Early retirement packages have caused similar pain. Missouri lost 125 of its 2,000 health department employees this year and was allowed to fill 65 percent of the positions; 16 percent of the Illinois health department staff took the golden handshake last year. "People walked out the door with years of experience, and we had nothing to show for it," says state public health director Eric Whitaker.

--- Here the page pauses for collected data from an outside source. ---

(* ===== verification/Session.v ===== *)
(** * The session ([session/mod.rs])

    The session ties the signaling layer, the transport and the session control
    together. [SessionInner] holds the three parts and the session's own state;
    its methods and the bodies of its event loops are programs of [Tasks.v] over
    it, and the calls on the parts are the programs of those parts. *)
From S2P Require Import Prelude RustStr Errors Json Wire CryptoLib CryptoModel Encryption.
From S2P Require Import Message TextModel Tasks SessionMessage Response.
From S2P Require SignalingLayer Control Transport.
Local Open Scope string_scope.
Local Open Scope list_scope.

Import SignalingLayer(Inner, SignalState, SignalingProperties, Input).
Import Control(Control).
Import Transport(Transport, TransportState, TInput, WebRtcLib, TransportEvent).

#[export] Existing Instance SignalingLayer.SignalState_eq_dec.
#[export] Existing Instance Transport.TransportState_eq_dec.

(** ** State *)

Definition DEFAULT_ACK_TIMEOUT_MS : Z := 10000.
Definition DEFAULT_RESPONSE_TIMEOUT_MS : Z := 3600000.

Inductive SessionState : Type := Created | Signaling | Ready | Linking | Connected | Disconnected.

#[export] Instance SessionState_eq_dec : EqDecision SessionState.
Proof. solve_decision. Defined.

Record SessionStateObject : Type := mkSessionStateObject {
  o_status : SessionState;
  o_signaling : option SignalState;
  o_peer_info : option PeerInfo;
  o_error : option string;
}.

(** The tasks that the session starts: its event loops, and one for each admitted
    request, which owns a permit. *)
Inductive SessionTask : Type :=
| SignalStateLoop
| SignalMessageLoop
| TransportStateLoop
| TransportEventLoop
| RemoteRequest (message_id : string) (permit : nat) (payload : Value).

Section session.
Context `{CryptoLib} `{SignalingCodec} `{SessionCodec} `{WebRtcLib}.

(** [SessionInner]; the recorded peer key is part of [signaling], whose handle the
    session shares. [events_taken]: [connect] has taken the transport events.
    [started]: the tasks spawned; [handled]: the payloads given to the request
    handler. *)
Record SessionInner : Type := mkSessionInner {
  status : SessionState;
  error : option string;
  peer_closed : bool;
  s_state_tx : list SessionStateObject;
  request_tx : list Value;
  response_tx : list SessionMessage;
  signaling : Inner;
  transport : Transport;
  control : Control;
  events_taken : bool;
  close_result : option (Result unit);
  started : list SessionTask;
  handled : list Value;
}.

Definition with_status (x : SessionState) (w : SessionInner) : SessionInner :=
  mkSessionInner x (error w) (peer_closed w) (s_state_tx w) (request_tx w) (response_tx w)
    (signaling w) (transport w) (control w) (events_taken w) (close_result w) (started w)
    (handled w).
Definition with_error (x : option string) (w : SessionInner) : SessionInner :=
  mkSessionInner (status w) x (peer_closed w) (s_state_tx w) (request_tx w) (response_tx w)
    (signaling w) (transport w) (control w) (events_taken w) (close_result w) (started w)
    (handled w).
Definition with_peer_closed (x : bool) (w : SessionInner) : SessionInner :=
  mkSessionInner (status w) (error w) x (s_state_tx w) (request_tx w) (response_tx w)
    (signaling w) (transport w) (control w) (events_taken w) (close_result w) (started w)
    (handled w).
Definition with_s_state_tx (x : list SessionStateObject) (w : SessionInner) : SessionInner :=
  mkSessionInner (status w) (error w) (peer_closed w) x (request_tx w) (response_tx w)
    (signaling w) (transport w) (control w) (events_taken w) (close_result w) (started w)
    (handled w).
Definition with_request_tx (x : list Value) (w : SessionInner) : SessionInner :=
  mkSessionInner (status w) (error w) (peer_closed w) (s_state_tx w) x (response_tx w)
    (signaling w) (transport w) (control w) (events_taken w) (close_result w) (started w)
    (handled w).
Definition with_response_tx (x : list SessionMessage) (w : SessionInner) : SessionInner :=
  mkSessionInner (status w) (error w) (peer_closed w) (s_state_tx w) (request_tx w) x
    (signaling w) (transport w) (control w) (events_taken w) (close_result w) (started w)
    (handled w).
Definition with_signaling (x : Inner) (w : SessionInner) : SessionInner :=
  mkSessionInner (status w) (error w) (peer_closed w) (s_state_tx w) (request_tx w)
    (response_tx w) x (transport w) (control w) (events_taken w) (close_result w) (started
    w) (handled w).
Definition with_transport (x : Transport) (w : SessionInner) : SessionInner :=
  mkSessionInner (status w) (error w) (peer_closed w) (s_state_tx w) (request_tx w)
    (response_tx w) (signaling w) x (control w) (events_taken w) (close_result w) (started
    w) (handled w).
Definition with_control (x : Control) (w : SessionInner) : SessionInner :=
  mkSessionInner (status w) (error w) (peer_closed w) (s_state_tx w) (request_tx w)
    (response_tx w) (signaling w) (transport w) x (events_taken w) (close_result w) (started
    w) (handled w).
Definition with_events_taken (x : bool) (w : SessionInner) : SessionInner :=
  mkSessionInner (status w) (error w) (peer_closed w) (s_state_tx w) (request_tx w)
    (response_tx w) (signaling w) (transport w) (control w) x (close_result w) (started w)
    (handled w).
Definition with_close_result (x : option (Result unit)) (w : SessionInner) : SessionInner :=
  mkSessionInner (status w) (error w) (peer_closed w) (s_state_tx w) (request_tx w)
    (response_tx w) (signaling w) (transport w) (control w) (events_taken w) x (started w)
    (handled w).
Definition with_started (x : list SessionTask) (w : SessionInner) : SessionInner :=
  mkSessionInner (status w) (error w) (peer_closed w) (s_state_tx w) (request_tx w)
    (response_tx w) (signaling w) (transport w) (control w) (events_taken w) (close_result
    w) x (handled w).
Definition with_handled (x : list Value) (w : SessionInner) : SessionInner :=
  mkSessionInner (status w) (error w) (peer_closed w) (s_state_tx w) (request_tx w)
    (response_tx w) (signaling w) (transport w) (control w) (events_taken w) (close_result
    w) (started w) x.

The scenario darkens further. At least 25 percent of current public health employees are estimated to be eligible for retirement within the next five years, and the pipeline of workers to take their spots is depressingly dry. Most states report that they're expecting significant numbers of employees to leave in the near future--Alaska, Maine and Tennessee are prime examples--and they have no idea where they'll find replacements.

Young people are increasingly reluctant to enter the field. Low salaries are an obvious reason. That's theoretically fixable; information technology had the same problem a few years ago but addressed it with revised job descriptions and pay scales. But the current austerity in state budgets won't allow the same offers to health workers. "People who go into public health have a lot of dedication and are willing to receive less reimbursement in the long run," says Indiana Health Commissioner Greg Wilson, "but when there are large salary discrepancies, they can't afford to make that kind of sacrifice. We're beginning to approach that gap."

States were hesitant to use their new federal bioterrorism money to hire new public health workers. They feared that funding might dry up and leave them stuck with employees and no money to pay them. Instead, they made improvements in areas where funds could be used on one-time expenditures, such as building laboratories and buying communications systems. President George W. Bush has proposed additional future funding, easing those fears a bit.

The State-Local Connection

A good deal of the public health problem is local. States can't effectively manage efforts over a large geographic area without cooperation from localities. But a number of states lack essential pieces of local public health infrastructure. "The number one public health issue here is that we don't have a statewide public health system," says Saskia Bopp, executive director of the Maine Public Health Association. "There is no formal structure in place."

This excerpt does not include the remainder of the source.